Executive Director, David Inoue’s Statement for Welcome with Dignity

July 21, 2021

Good morning, my name is David Inoue and I am the executive director for the Japanese American Citizens League. I am also a member of Tsuru for Solidarity, a grassroots movement of Japanese Americans of conscience. Although my background is in public health and health administration, I am here today to speak more to the history of policies such as today’s ongoing Title 42 expulsions because the JACL believes we need to understand our history so we do not repeat our mistakes.

Asian Americans have long been targeted for immigration and other forms of discrimination under the false pretense of national security necessity. The earliest Chinese immigrants were branded as being dirty, and at one point, all of San Francisco Chinatown was quarantined to supposedly protect the public from the plague. Policies such as the Chinese Exclusion Act became commonplace to limit the growth of Asian immigrant populations and preventing them from purchasing property. Chinatowns and Japantowns became the norm, particularly on the West coast.

At the beginning of World War II, it wasn’t public health, but the government’s false claims of a national security threat that led to the mass incarceration of nearly 120,000 people of Japanese ancestry. The government knew there was no security threat, but gave in to the racism and xenophobia that had been building for years. Nearly 40 years after the end of the war, declassified government documents revealed the truth, that there was no military threat from Japanese Americans at all to justify the wholesale deprivation of civil and human rights during the war. The investigating commission concluded  the cause of incarceration was not security, but due racial prejudice, war hysteria, and a failure of political leadership. It also concluded that there was a lack of evidence.

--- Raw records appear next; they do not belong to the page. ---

(** The layout for arguments that all are passed on. *)
Lemma arg_stack_spec cr3 p argv :
  space_ok cr3 p -> stack_mapped cr3 p -> Forall arg_ok argv -> (length argv <= MAX_EXEC_ARGS)%nat ->
  exists sp p', build_arg_stack cr3 argv p = Some (sp, p') /\ sp mod 4 = 0 /\ USER_STACK_VIRT <= sp < KERNEL_BASE /\
    stored cr3 p p' sp (KERNEL_BASE - sp) /\
    load32 cr3 p' sp = Some (Z.of_nat (length argv)) /\
    (forall i a, argv !! i = Some a -> exists q, load32 cr3 p' (sp + 4 + 4 * Z.of_nat i) = Some q /\
       load_bytes cr3 p' q (length a + 1) = Some (a ++ [0])) /\
    load32 cr3 p' (sp + 4 + 4 * Z.of_nat (length argv)) = Some 0.
Proof.
  intros Hs Hm Hok Hn. unfold build_arg_stack. change (USER_STACK_VIRT + 4096) with KERNEL_BASE. unfold MAX_EXEC_ARGS in *.
  pose proof (args_size_bound argv Hok) as Hsz.
  destruct (push_args_spec 8 argv cr3 KERNEL_BASE p Hs Hm Hok Hn) as (addrs & p1 & E & Hst1 & Hf); [unfold USER_STACK_VIRT, KERNEL_BASE; lia|lia|].
  cbv zeta in E, Hst1, Hf. set (lo := KERNEL_BASE - args_size argv) in *. rewrite E. cbn [mbind option_bind].
  pose proof (Forall2_length _ _ _ Hf) as Hlen. rewrite <- Hlen. set (n := length argv) in *. cbv zeta.
  assert (Hld : Z.ldiff lo 3 = lo / 4 * 4). { change 3 with (Z.ones 2). by rewrite Z.ldiff_ones_r, Z.shiftl_mul_pow2, Z.shiftr_div_pow2 by lia. }
  rewrite Hld. set (v := lo / 4 * 4 - (Z.of_nat n + 1) * 4). assert (Hv : v mod 4 = 0) by (unfold v; zmod).
  assert (Hvlo : lo - 40 <= v /\ v + 4 * (Z.of_nat n + 1) <= lo) by (unfold v; zmod).
  assert (Hlo : KERNEL_BASE - 512 <= lo <= KERNEL_BASE) by (unfold lo; lia). unfold USER_STACK_VIRT, KERNEL_BASE in *.
  destruct (store_words_spec (addrs ++ [0]) cr3 v p1 (st_space _ _ _ _ _ Hst1) (stored_mapped _ _ _ _ _ Hst1 Hm)) as (p2 & -> & Hst2 & Hh2);
    [done|unfold USER_STACK_VIRT; lia|rewrite length_app; cbn [length]; unfold KERNEL_BASE; lia|].
  cbn [mbind option_bind]. rewrite length_app in Hst2. cbn [length] in Hst2. rewrite <- Hlen in Hst2. fold n in Hst2.
  destruct (store_word cr3 p2 (v - 4) (Z.of_nat n) (st_space _ _ _ _ _ Hst2)) as (p3 & -> & Hst3 & Hh3);
    [apply stack_user; unfold USER_STACK_VIRT, KERNEL_BASE; lia|zmod| |].
  { apply (stored_mapped _ _ _ _ _ Hst2 (stored_mapped _ _ _ _ _ Hst1 Hm)). unfold USER_STACK_VIRT, KERNEL_BASE. lia. }
  assert (Hup : forall w, v <= w < 0xC0000000 -> load8 cr3 p3 w = load8 cr3 p2 w).
  { intros w Hw. apply (st_other _ _ _ _ _ Hst3); [apply stack_user; unfold USER_STACK_VIRT, KERNEL_BASE|]; lia. }
  assert (Hup2 : forall w, lo <= w < 0xC0000000 -> load8 cr3 p2 w = load8 cr3 p1 w).
  { intros w Hw. apply (st_other _ _ _ _ _ Hst2); [apply stack_user; unfold USER_STACK_VIRT, KERNEL_BASE|]; lia. }
  assert (Hword : forall i w, (addrs ++ [0]) !! i = Some w -> 0 <= w < 2 ^ 32 -> load32 cr3 p3 (v - 4 + 4 + 4 * Z.of_nat i) = Some w).
  { intros i w Hi Hw. assert (Hin : (i <= n)%nat) by (apply lookup_lt_Some in Hi; rewrite length_app in Hi; cbn [length] in Hi; lia).
    replace (v - 4 + 4 + 4 * Z.of_nat i) with (v + 4 * Z.of_nat i) by lia. apply holds_load32; [lia|lia|done|].
    apply (holds_keep cr3 p2); [by apply Hh2|]. intros x Hx. change (length (word_bytes w)) with 4%nat in Hx. apply Hup. lia. }
  cbn [mbind option_bind]. exists (v - 4), p3. split; [done|]. split; [zmod|]. split; [lia|]. split; [|split; [|split]].
  - apply (stored_trans cr3 p p1 p3 _ _ lo (args_size argv) (v - 4) (4 * (Z.of_nat n + 1) + 4) Hst1); [|lia..].
    apply (stored_trans cr3 p1 p2 p3 _ _ _ _ _ _ Hst2 Hst3); lia.
  - apply holds_load32; [lia|lia|lia|done].
  - intros i b Hi. destruct (Forall2_lookup_l _ _ _ _ _ Hf Hi) as (q & Hq & Hlq & Hhq & Hhold). exists q. unfold strlen in Hhq.
    assert (Hin : (i < n)%nat) by (by apply lookup_lt_Some in Hi).
    split; [apply Hword; [by apply lookup_app_l_Some|lia]|].
    replace (length b + 1)%nat with (length (b ++ [0])) by (by rewrite length_app). apply holds_load_bytes; [lia|rewrite length_app; cbn [length]; lia|].
    apply (holds_keep cr3 p1); [done|]. intros w Hw. rewrite length_app in Hw. cbn [length] in Hw. rewrite Hup, Hup2 by lia. done.
  - apply Hword; [|lia]. rewrite Hlen. by apply list_lookup_middle.
Qed.

(** The arguments that a program gets: an empty one ends the table, as does its last row. *)
Fixpoint passed (n : nat) (argv : list (list Z)) : list (list Z) :=
  match n, argv with
  | S n, a :: argv => if decide (a = []) then [] else a :: passed n argv
  | _, _ => []
  end.

Definition row_ok (a : list Z) : Prop := cstr a /\ strlen a < EXEC_ARG_MAXLEN.

Lemma passed_ok n argv : Forall row_ok argv -> Forall arg_ok (passed n argv) /\ (length (passed n argv) <= n)%nat.
Proof.
  intros Hok. revert n. induction Hok as [|a argv Ha _ IH]; intros [|n]; cbn [passed length]; try (split; [constructor|lia]).
  case_decide; cbn [length]; [split; [constructor|lia]|]. destruct (IH n) as [H1 H2]. split; [|lia].
  constructor; [|done]. destruct Ha. by split.
Qed.

Lemma push_args_passed n argv cr3 sp p : Forall row_ok argv -> push_args n argv cr3 sp p = push_args n (passed n argv) cr3 sp p.
Proof.
  intros Hok. revert n sp p. induction Hok as [|a argv Ha Hok IH]; intros [|n] sp p; cbn [push_args passed]; try done.
  case_decide as E; [by subst|]. cbn [push_args]. destruct (char_at a 0 =? 0); [done|].
  destruct (store_bytes _ _ _ p) as [p1|]; [|done]. cbn [mbind option_bind]. by rewrite IH.
Qed.

(** C9: the arguments of a program.  On a mapped stack page and for any table of arguments of
    at most 63 characters, [build_arg_stack] never faults and leaves room on the page.  It
    passes on at most eight arguments, and of these the ones before the first empty one (an
    empty argument and all behind it are dropped): at the aligned stack pointer it returns
    stand their number, the argv pointers and NULL, each pointer leads to its argument with
    its NUL, and nothing below the stack pointer or outside the page has changed: what the
    start code of a program expects. *)
Theorem build_arg_stack_layout cr3 p argv :
  space_ok cr3 p -> stack_mapped cr3 p -> Forall row_ok argv ->
  let args := passed MAX_EXEC_ARGS argv in
  exists sp p', build_arg_stack cr3 argv p = Some (sp, p') /\ sp mod 4 = 0 /\ USER_STACK_VIRT <= sp < KERNEL_BASE /\
    stored cr3 p p' sp (KERNEL_BASE - sp) /\
    load32 cr3 p' sp = Some (Z.of_nat (length args)) /\
    (forall i a, args !! i = Some a -> exists q, load32 cr3 p' (sp + 4 + 4 * Z.of_nat i) = Some q /\
       load_bytes cr3 p' q (length a + 1) = Some (a ++ [0])) /\
    load32 cr3 p' (sp + 4 + 4 * Z.of_nat (length args)) = Some 0.
Proof.
  intros Hs Hm Hok args. destruct (passed_ok MAX_EXEC_ARGS argv Hok) as [H1 H2].
  assert (E : build_arg_stack cr3 argv p = build_arg_stack cr3 args p) by (unfold build_arg_stack; by rewrite push_args_passed).
  rewrite E. by apply arg_stack_spec.
Qed.

(** An empty argument hides the ones behind it. *)
Theorem empty_argument_drops_rest cr3 p args rest :
  Forall (fun a => a <> []) args -> Forall row_ok (args ++ [] :: rest) -> Forall row_ok args ->
  build_arg_stack cr3 (args ++ [] :: rest) p = build_arg_stack cr3 args p.
Proof.
  intros Hne H1 H2. unfold build_arg_stack. rewrite (push_args_passed _ _ _ _ _ H1), (push_args_passed _ args _ _ _ H2).
  assert (E : forall n, passed n (args ++ [] :: rest) = passed n args).
  { clear H1 H2. induction Hne as [|a args Ha _ IH]; intros [|n]; cbn [passed app]; try done. by rewrite IH. }
  by rewrite E.
Qed.

(** ** Witness: a stack page and two arguments *)

Definition stack_page : paging := first_page 0x100000 USER_STACK_VIRT boot_paging.

Lemma stack_page_ok : space_ok 0x100000 stack_page /\ stack_mapped 0x100000 stack_page.
Proof.
  assert (Hlen : Z.of_nat (length (freeq boot_paging)) = 15360).
  { unfold boot_paging. rewrite paging_init_freeq. unfold init_freeq. rewrite length_seqZ. apply Z2Nat.id. vm_compute. discriminate. }
  destruct (first_page_ok 0x100000 boot_paging USER_STACK_VIRT boot_space_ok) as (H1 & _ & _ & H2);
    [lia|unfold user, USER_STACK_VIRT, KERNEL_BASE; lia|exact boot_no_user|].
  split; [exact H1|]. intros v Hv. apply H2; [by apply stack_user|]. apply same_page_div. unfold USER_STACK_VIRT, KERNEL_BASE in *. zmod.
Qed.

Lemma build_arg_stack_layout_witness :
  exists sp p', build_arg_stack 0x100000 [lit "ls"; lit "-l"; []; lit "x"] stack_page = Some (sp, p') /\ load32 0x100000 p' sp = Some 2.
Proof.
  destruct (build_arg_stack_layout 0x100000 stack_page [lit "ls"; lit "-l"; []; lit "x"]) as (sp & p' & E & _ & _ & _ & Hargc & _).
  - exact (proj1 stack_page_ok).
  - exact (proj2 stack_page_ok).
  - assert (Hok : forall a, Forall (fun c => 0 < c < 256) a -> strlen a < 64 -> row_ok a) by done.
    apply Forall_cons_2; [apply Hok|apply Forall_cons_2; [apply Hok|apply Forall_cons_2; [apply Hok|apply Forall_cons_2; [apply Hok|apply Forall_nil_2]]]];
      vm_compute; try reflexivity; repeat constructor.
  - exists sp, p'. split; [exact E|exact Hargc].
Defined.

Under the previous administration, similar false pretenses were used as the basis to exclude and expel immigrants to our country. One of their first acts was to implement a Muslim ban, again under the false claim of national security. The Supreme Court affirmed this false rationale while at the same time condemning the Japanese American incarceration. Emboldened by the court’s indifference to the government’s capacity to lie about what constitutes a national security threat, the Administration saw another opportunity when COVID-19 engulfed our country as part of a worldwide pandemic.

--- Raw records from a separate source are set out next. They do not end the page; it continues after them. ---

Definition sys_sandbox_query_fn (r : pt_regs) m : option (outcome * machine A) :=
  if (cur m =? 0) || (KERNEL_BASE <=? r_ebx r) then ret (-1) m
  else
    ok ← range_valid (r_ebx r) SIZEOF_SANDBOX_STATUS m;
    if negb ok then ret (-1) m
    else p ← store_bytes (mcr3 m) (r_ebx r) (status_bytes (ctask m)) (kp (kern m)); ret 0 (set_kp p m).

(** ** The table and the dispatcher *)

Definition syscall_table : list (pt_regs -> machine A -> option (outcome * machine A)) :=
  [sys_write_fn; sys_open_fn; sys_exit_fn; sys_getchar_fn; sys_putchar_fn; sys_clear_fn; sys_reboot_fn;
   sys_poweroff_fn; sys_tier_query_fn; sys_tier_request_fn; sys_fork_fn; sys_exec_fn; sys_wait_fn;
   sys_fork_with_sandbox_fn; sys_mlfq_query_fn; sys_yield_fn; sys_read_fn; sys_close_fn; sys_kill_fn;
   sys_set_tier_fn; sys_uname_fn; sys_ls_fn; sys_sandbox_query_fn].

Definition syscall_handler (r : pt_regs) m : option (outcome * machine A) :=
  match syscall_table !! Z.to_nat (r_eax r) with
  | None => ret (-1) m
  | Some fn =>
      if cur m =? 0 then ret (-1) m
      else
        let need := default 0 (syscall_caps !! Z.to_nat (r_eax r)) in
        if negb (need =? 0) && negb (Z.land (caps (ctask m)) need =? need) then ret (- EPERM) m
        else fn r m
  end.
End Syscall.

With the border to Mexico already closed, Title 42 was invoked to return anyone coming to the country who might pose a public health threat. Again, the threat of our public’s health, in the name of national security and safety, was being used as a weapon to prevent entry and expel those already here.  In a cruel twist of irony, focus was placed on expulsion of those who had been in mass detention facilities because of the increased risk of COVID transmission in such places. Places the government had placed these people. The administration created conditions for expulsion and forced the people into those conditions.

We do not deny that COVID-19 remains a significant, and deadly, threat to us. But there are things we can do that will actually prevent the spread. Get vaccinated. We may need to return to mask wearing. But, we need to do things that will actually prevent the spread of the disease, not act out of racism and claim a false public health necessity.

We applaud that one of President Biden’s first actions as president was the repeal of the executive order behind the Muslim Ban. In signing that repeal, President Biden noted the false security threat that had been created to justify the ban. It is time to recognize the false public health threat being used to justify Title 42 expulsions and end this policy just as the Muslim ban was ended.

For the Fourth of July weekend, my family and I were in New York City and had the opportunity to visit the Statue of Liberty and the Ellis Island Museum. As I looked upon the statue, I could not help but feel a sense of beauty, and what the statue symbolizes for so many immigrants when they come to this country, people like my own Chinese grandparents and my Japanese father. But then at Ellis Island, we are also shown the ugly parts of our history, the xenophobia, the racism. We must decide which story of immigration we want to choose, the bright shiny ideal of Lady Liberty’s torch, or do we continue to repeat history, to hide behind false national security and safety threats to discriminate. I say it is time we stop repeating history and bring an end to Title 42 expulsions.

The cruelty of the continued title 42 based expulsions must end. Eighty years ago, it was wrong to use a false security threat to incarcerate 120,000 people of Japanese ancestry and it is wrong today to use a false public health threat to expel people seeking safety and asylum in our country. We can choose now to give into racism and xenophobia that supports these harmful policies, or we can show in our actions and policy that we do believe in the ideal of the shining torch of the Statue of Liberty, that we welcome those who yearn to be free.